The editor of Downcodes learned that Google DeepMind and the Massachusetts Institute of Technology (MIT) have achieved a major breakthrough in the field of text-to-image generation. The new autoregressive model Fluid they developed shows excellent performance at a parameter scale of 10.5 billion, subverting the industry's understanding of autoregressive models in the field of image generation. The core of this research lies in the innovative introduction of continuous word elements and random generation order, which significantly improves the performance and scalability of the model and brings a new direction to image generation technology.
Google DeepMind and the Massachusetts Institute of Technology (MIT) recently released a major research result. The new autoregressive model Fluid developed by the research team has made breakthrough progress in the field of text-to-image generation. The model has excellent performance after being expanded to a scale of 10.5 billion parameters.
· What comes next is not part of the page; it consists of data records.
Lemma rd_hash_skip h l off n : length h = 32%nat -> (32 <= off)%nat -> rdz (h ++ l) off n = rdz l (off - 32) n.
Proof. intros Hh Ho. unfold rdz. now rewrite rd_app_skip, Hh by lia. Qed.

(** The undo file of a message is read back as written: the accounts before
    the message, their number, and the totals of the bank. *)
Theorem undo_file_roundtrip m mu d : undo_fits mu -> msg_load_undo m (msg_save_undo m mu d) = Some mu.
Proof.
  intros [Hu Hn Hc Hw Hf Hm Ht]. unfold msg_load_undo.
  assert (El : d_und (msg_save_undo m mu d) !! makefilename m.(o_path) m = Some (undo_file mu)) by apply lookup_insert_eq. rewrite El. clear El.
  set (ents := concat (map (fun q => le_bytes 4 q.1 ++ user_record q.2) (elems mu.(mu_undo))) ++ le_bytes 4 mu.(mu_users)).
  assert (Ef : undo_file mu = le_bytes 32 mu.(mu_csum) ++ le_bytes 8 mu.(mu_weight) ++ le_bytes 8 mu.(mu_fee) ++ mu.(mu_msha) ++ le_bytes 4 mu.(mu_mtim) ++ ents) by reflexivity.
  rewrite Ef. assert (Hl : Forall (fun q => 0 <= q.1 < 2 ^ 32 /\ user_fits q.2) (elems mu.(mu_undo))).
  { apply Forall_forall. intros [i u] Hi. apply elem_of_elems in Hi. exact (Hu i u Hi). }
  assert (Hlen : (length (elems mu.(mu_undo)) <= length ents)%nat).
  { unfold ents. rewrite length_app. clear. induction (elems mu.(mu_undo)) as [|q l IH]; [cbn; lia|]. cbn [map concat length]. rewrite !length_app, !length_le_bytes in *. lia. }
  match goal with |- context [undo_entries (S ?n)] => set (fuel := n) end.
  assert (Hfuel : (length (elems mu.(mu_undo)) < S fuel)%nat) by (unfold fuel; rewrite !length_app; lia). clearbody fuel.
  assert (Ed : drop (32 + 8 + 8 + 32 + 4) (le_bytes 32 mu.(mu_csum) ++ le_bytes 8 mu.(mu_weight) ++ le_bytes 8 mu.(mu_fee) ++ mu.(mu_msha) ++ le_bytes 4 mu.(mu_mtim) ++ ents) = ents).
  { rewrite !(assoc_L (++)). apply drop_app_length'. rewrite !length_app, !length_le_bytes, Hm. reflexivity. }
  cbn [Nat.add] in Ed |- *. rewrite Ed. unfold ents at 1. rewrite undo_entries_read by assumption. rewrite insert_elems.
  rewrite (rdz_skip 32 _ _ 32), (rdz_skip 32 _ _ 40), (rdz_skip 32 _ _ 80) by lia. cbn [Nat.sub].
  rewrite (rdz_skip 8 _ _ 8), (rdz_skip 8 _ _ 48) by lia. cbn [Nat.sub]. rewrite (rdz_skip 8 _ _ 40) by lia. cbn [Nat.sub]. rewrite (rdz_here 32) by (change (256 ^ Z.of_nat 32) with (2 ^ 256); lia). rewrite !rdz_i64 by assumption.
  rewrite rd_hash_skip by (try exact Hm; lia). cbn [Nat.sub]. rewrite (rdz_here 4) by (change (256 ^ Z.of_nat 4) with (2 ^ 32); lia).
  do 3 (rewrite rd_app_skip by (rewrite !length_le_bytes; lia)). rewrite !length_le_bytes. cbn [Nat.sub]. rewrite rd_app_here by exact Hm. now destruct mu.
Qed.

(** * Saving and loading *)

Lemma write_over_short data old : (length old <= length data)%nat -> write_over data old = data.
Proof. intros Hl. unfold write_over, pwrite. rewrite take_0, drop_ge, app_nil_r by lia. reflexivity. Qed.

Lemma pwrite_read off data f n : n = length data -> rd (pwrite off data f) off n = data /\ (off + n <= length (pwrite off data f))%nat.
Proof.
  intros ->. unfold pwrite. assert (El : length (take off (f ++ replicate (off - length f) 0)) = off) by (rewrite length_take, length_app, length_replicate; lia).
  split; [|rewrite !length_app, El; lia]. rewrite rd_app_skip, El, Nat.sub_diag by lia. now apply rd_app_here.
Qed.

Lemma nthz_rd l n : (0 < n)%nat -> nthz (rd l 0 n) 0 = nthz l 0.
Proof. intros Hn. destruct n as [|n]; [lia|]. unfold nthz, rd. now destruct l. Qed.

Lemma first_byte n l t : bytes l -> rdz l 0 4 = t + 2 ^ 8 * Z.of_nat n -> 0 <= t < 256 -> nthz l 0 = t.
Proof.
  intros Hb E Ht. unfold rdz, rd in E. destruct l as [|b l]; [cbn [drop app replicate take le_val] in E; cbn; lia|].
  cbn [drop app take le_val] in E. apply List.Forall_cons_iff in Hb as [Hb _]. unfold is_byte in Hb. cbn. lia.
Qed.

Section Files.
Context `{Sha256}.

(** The file of a message has the length it says. *)
Lemma msg_file_total svid msid data txs mnum : cut_into data txs -> 0 <= mnum < 2 ^ 32 ->
  let f := msg_file svid msid data txs mnum in
  rdz f (length data + 36) 4 = Z.of_nat (length f) /\ rd f (length data) 32 = merkle_root (msg_leaves svid msid data txs) /\ rdz f 0 4 = rdz data 0 4.
Proof.
  intros Hc Hm. cbv zeta. destruct (file_fields svid msid mnum data txs Hc Hm) as (_ & E & _). unfold rdza in E.
  replace (Z.to_nat (Z.of_nat (length data) + 32 + 4)) with (length data + 36)%nat in E by lia. split; [|split].
  - rewrite E. unfold msg_file, with_tree. pose proof (leaves_n svid msid data txs) as Hn. pose proof (n_bound data txs Hc) as Hb.
    pose proof (x_bound svid msid data txs Hc) as Hx.
    rewrite !length_app, (index_length svid msid data txs), (root_length svid msid data txs), !length_le_bytes.
    rewrite (length_concat_chunks 32); [|apply Forall_take; eapply Forall_impl; [apply stored_hash; [exact Hx|apply msg_leaves_hash]|]; intros h Hh; apply Hh].
    pose proof (stored_count _ Hx (msg_leaves_hash svid msid data txs)) as Hs. rewrite length_take. unfold msg_total. lia.
  - pose proof (file_sigh svid msid mnum data txs) as Es. unfold rda in Es. now rewrite Nat2Z.id in Es.
  - unfold rdz. rewrite (file_head svid msid mnum data txs); [reflexivity|]. pose proof (ci_len _ _ Hc). lia.
Qed.

(** A message of transactions in memory, ready to be saved. *)
Record ready (svid msid : Z) (data sigh file : list Z) (m : mobj) : Prop := {
  re_type : hashtype m = MSGTYPE_MSG; re_svid : m.(o_svid) = svid; re_msid : m.(o_msid) = msid; re_data : m.(o_data) = Some file;
  re_len : m.(o_len) = Z.of_nat (length data); re_sigh : m.(o_sigh) = sigh; re_dat : has_bits m.(o_status) MSGSTAT_DAT = true;
  re_bad : has_bits m.(o_status) MSGSTAT_BAD = false; re_path : 0 < m.(o_path) < 2 ^ 32
}.

(** An object that only names it. *)
Record names (svid msid : Z) (m : mobj) : Prop := {
  na_type : hashtype m = MSGTYPE_MSG; na_svid : m.(o_svid) = svid; na_msid : m.(o_msid) = msid; na_data : m.(o_data) = None;
  na_len : m.(o_len) = header_length; na_bad : has_bits m.(o_status) MSGSTAT_BAD = false; na_path : m.(o_path) = 0
}.

Lemma ready_name svid msid data sigh file m m2 : ready svid msid data sigh file m -> names svid msid m2 ->
  forall p b, makefilename p (m2 <| o_path := p |> <| o_busy := b |>) = makefilename p m.
Proof.
  intros [R1 R2 R3 _ _ _ _ R8 _] [N1 N2 N3 _ _ N6 _] p b.
  change (makefilename p (m2 <| o_path := p |> <| o_busy := b |>)) with (p, hashtype m2, m2.(o_svid), m2.(o_msid), if has_bits m2.(o_status) MSGSTAT_BAD then Some m2.(o_sigh) else None).
  unfold makefilename. now rewrite R1, R2, R3, R8, N1, N2, N3, N6.
Qed.

Lemma save_writes svid msid data l sigh file m d : parsed svid msid data l -> hash_tree svid msid data = Gives (sigh, file) -> ready svid msid data sigh file m ->
  (length (default [] (d.(d_msg) !! makefilename m.(o_path) m)) <= length file)%nat ->
  exists d', msg_save m d = Some (true, m <| o_status ::= fun s => Z.lor s MSGSTAT_SAV |>, d') /\ d'.(d_msg) !! makefilename m.(o_path) m = Some file /\
    d'.(d_inx) = <[svid := pwrite (Z.to_nat (4 * msid)) (le_bytes 4 m.(o_path)) (default [] (d.(d_inx) !! svid))]> d.(d_inx) /\
    rdz file 0 4 = MSGTYPE_MSG + 2 ^ 8 * Z.of_nat (length data) /\ rd file (length data) 32 = sigh /\ nthz file 0 = MSGTYPE_MSG.
Proof.
  intros Hp Ht R Hold. destruct (parsed_tree _ _ _ _ Hp) as [Hc Ht']. rewrite Ht in Ht'. injection Ht' as Es Ef.
  destruct (msg_file_total svid msid data (cut_txs l) 0 Hc ltac:(lia)) as (F1 & F2 & F3). rewrite <- Ef in F1, F2, F3. pose proof R as [R1 R2 R3 R4 R5 R6 R7 R8 R9].
  unfold msg_save. rewrite R7. cbn [negb]. rewrite (proj2 (Z.eqb_neq _ _)) by lia. rewrite R4. unfold saved_part. rewrite R1, R5. change (MSGTYPE_MSG =? MSGTYPE_MSG) with true. cbn [negb].
  replace (Z.to_nat (Z.of_nat (length data) + 32 + 4)) with (length data + 36)%nat by lia. rewrite F1, Nat2Z.id, take_ge by lia.
  pose proof (pd_len _ _ _ _ Hp) as Hl. assert (Hne : length file <> 0%nat).
  { intros E0. apply length_zero_iff_nil in E0. rewrite E0 in F3. pose proof (pd_head _ _ _ _ Hp) as Hh. rewrite <- F3 in Hh. change (rdz [] 0 4) with 0 in Hh. unfold MSGTYPE_MSG in Hh. lia. }
  rewrite (proj2 (Z.eqb_neq _ _)) by lia. cbn [negb]. rewrite R8. eexists. split; [reflexivity|].
  unfold save_path. rewrite R1. change (MSGTYPE_MSG =? MSGTYPE_MSG) with true. cbn [negb]. unfold write_inx. rewrite R2, R3.
  split; [|split; [reflexivity|split; [rewrite F3; apply (pd_head _ _ _ _ Hp)|split; [now rewrite F2, Es|]]]].
  - etransitivity; [apply lookup_insert_eq|]. f_equal. now apply write_over_short.
  - rewrite Ef, <- (nthz_rd _ 4), (file_head svid msid 0 data (cut_txs l)), nthz_rd by lia. apply (first_byte (length data)); [apply (pd_bytes _ _ _ _ Hp)|apply (pd_head _ _ _ _ Hp)|unfold MSGTYPE_MSG; lia].
Qed.

(** C40: a message of transactions that is saved, to a file that was not longer
    before, is found again: the index gives its block, and an object that only
    names it loads the same bytes, length and hash. *)
Theorem message_file_roundtrip who svid msid data l sigh file m m2 d : parsed svid msid data l -> hash_tree svid msid data = Gives (sigh, file) ->
  ready svid msid data sigh file m -> names svid msid m2 -> (length (default [] (d.(d_msg) !! makefilename m.(o_path) m)) <= length file)%nat ->
  exists m' d', msg_save m d = Some (true, m', d') /\ (msg_load_path m2 d').(o_path) = m.(o_path) /\
    exists m4, load who (msg_load_path m2 d') d' = Some (Z.of_nat (length file), m4) /\ m4.(o_data) = Some file /\
      m4.(o_len) = Z.of_nat (length data) /\ m4.(o_sigh) = sigh /\ sigh_check m4 = Some true.
Proof.
  intros Hp Ht R N Hold. destruct (save_writes _ _ _ _ _ _ _ _ Hp Ht R Hold) as (d' & E & Ef & Ei & Eh & Es & E0). eexists _, d'. split; [exact E|].
  pose proof R as [R1 R2 R3 R4 R5 R6 R7 R8 R9]. pose proof N as [N1 N2 N3 N4 N5 N6 N7].
  destruct (pwrite_read (Z.to_nat (4 * msid)) (le_bytes 4 m.(o_path)) (default [] (d.(d_inx) !! svid)) 4 eq_refl) as [W1 W2].
  assert (El : msg_load_path m2 d' = m2 <| o_path := m.(o_path) |>).
  { unfold msg_load_path. rewrite N7, N2, N3, Ei, lookup_insert_eq. cbn [negb Z.eqb]. rewrite (proj2 (Nat.leb_le _ _)) by exact W2. unfold rdz. rewrite W1.
    rewrite le_val_bytes_small by (change (256 ^ Z.of_nat 4) with (2 ^ 32); lia). reflexivity. }
  rewrite El. split; [reflexivity|]. unfold load. set (m3 := (m2 <| o_path := m.(o_path) |>) <| o_busy ::= union {[who]} |>).
  assert (Hm3 : o_path m3 = o_path m /\ o_data m3 = None /\ o_len m3 = header_length /\ hashtype m3 = MSGTYPE_MSG) by (split; [reflexivity|]; split; [exact N4|]; split; [exact N5|exact N1]).
  destruct Hm3 as (Q1 & Q2 & Q3 & Q4). rewrite Q1, Q2, (proj2 (Z.eqb_neq _ _)) by lia. rewrite bool_decide_eq_true_2 by reflexivity. cbn [negb andb].
  assert (Hname : makefilename (o_path m) m3 = makefilename (o_path m) m) by apply (ready_name _ _ _ _ _ _ _ R N). rewrite Hname, Ef.
  assert (Hlen : Z.shiftr (rdz file 0 4) 8 = Z.of_nat (length data)).
  { rewrite Eh, Z.shiftr_div_pow2 by lia. rewrite Z.mul_comm, Z.div_add by lia. reflexivity. }
  change (o_len (m3 <| o_data := Some file |>)) with (o_len m3). rewrite Q3, Z.eqb_refl, Hlen.
  change (hashtype (m3 <| o_data := Some file |> <| o_len := Z.of_nat (length data) |>)) with (hashtype m3). rewrite Q4. change (MSGTYPE_MSG =? MSGTYPE_MSG) with true.
  eexists. split; [reflexivity|]. cbn [o_len o_data]. split; [reflexivity|]. split; [reflexivity|].
  change (o_len (m3 <| o_data := Some file |> <| o_len := Z.of_nat (length data) |>)) with (Z.of_nat (length data)). rewrite Nat2Z.id, Es. split; [reflexivity|].
  unfold sigh_check. match goal with |- context [hashtype ?x] => change (hashtype x) with (hashtype m3) end. rewrite Q4. change (MSGTYPE_MSG =? MSGTYPE_MSG) with true.
  match goal with |- context [o_data ?x] => change (o_data x) with (Some file) end. cbv beta iota. rewrite E0. change (MSGTYPE_MSG =? MSGTYPE_MSG) with true.
  match goal with |- context [bool_decide (?a = rd file (Z.to_nat ?n) 32)] => change (bool_decide (a = rd file (Z.to_nat n) 32)) with (bool_decide (sigh = rd file (Z.to_nat (Z.of_nat (length data))) 32)) end.
  rewrite Nat2Z.id, Es. now rewrite bool_decide_eq_true_2.
Qed.
End Files.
This research subverts the common perception in the industry. Previously, although autoregressive models dominated the field of language processing, they have been considered inferior to diffusion models such as Stable Diffusion and Google Imagen3 in image generation. The researchers significantly improved the performance and scalability of the autoregressive model by innovatively introducing two key design factors: using continuous word elements instead of discrete word elements, and introducing randomly generated order instead of fixed order.
In terms of image information processing, continuous word elements have obvious advantages. Traditional discrete tokens encode image regions into codes in a limited vocabulary. This approach inevitably leads to information loss, and it is difficult for even large models to accurately generate detailed features such as symmetrical eyes. The continuous word elements can save more accurate information and significantly improve the quality of image reconstruction.
The research team also innovated the image generation sequence. Traditional autoregressive models usually generate images in a fixed order from left to right and top to bottom. The researchers tried a randomized sequential approach, allowing the model to predict multiple pixels at any location at each step. This method performs well in tasks that require a good grasp of the overall image structure, and achieved significant advantages in the GenEval benchmark test that measures the matching of text and generated images.
The actual performance of the Fluid model confirms the value of the research. After scaling to 10.5 billion parameters, Fluid outperformed existing models in multiple important benchmarks. It is worth noting that the small Fluid model with only 369 million parameters has reached the FID score (7.23) of the Parti model with 20 billion parameters on the MS-COCO data set.
This research result shows that autoregressive models like Fluid are likely to become powerful alternatives to diffusion models. Compared with diffusion models that require multiple forward and reverse passes, Fluid only needs a single pass to generate images. This efficiency advantage will be more obvious as the model is further expanded.
This research brings new possibilities to the field of text-to-image generation, and the emergence of the Fluid model also marks the rise of autoregressive models in the field of image generation. In the future, we can look forward to more applications and improvements based on Fluid models to further promote the advancement of artificial intelligence image generation technology. The editor of Downcodes will continue to pay attention to the latest developments in this field and bring more exciting content to readers.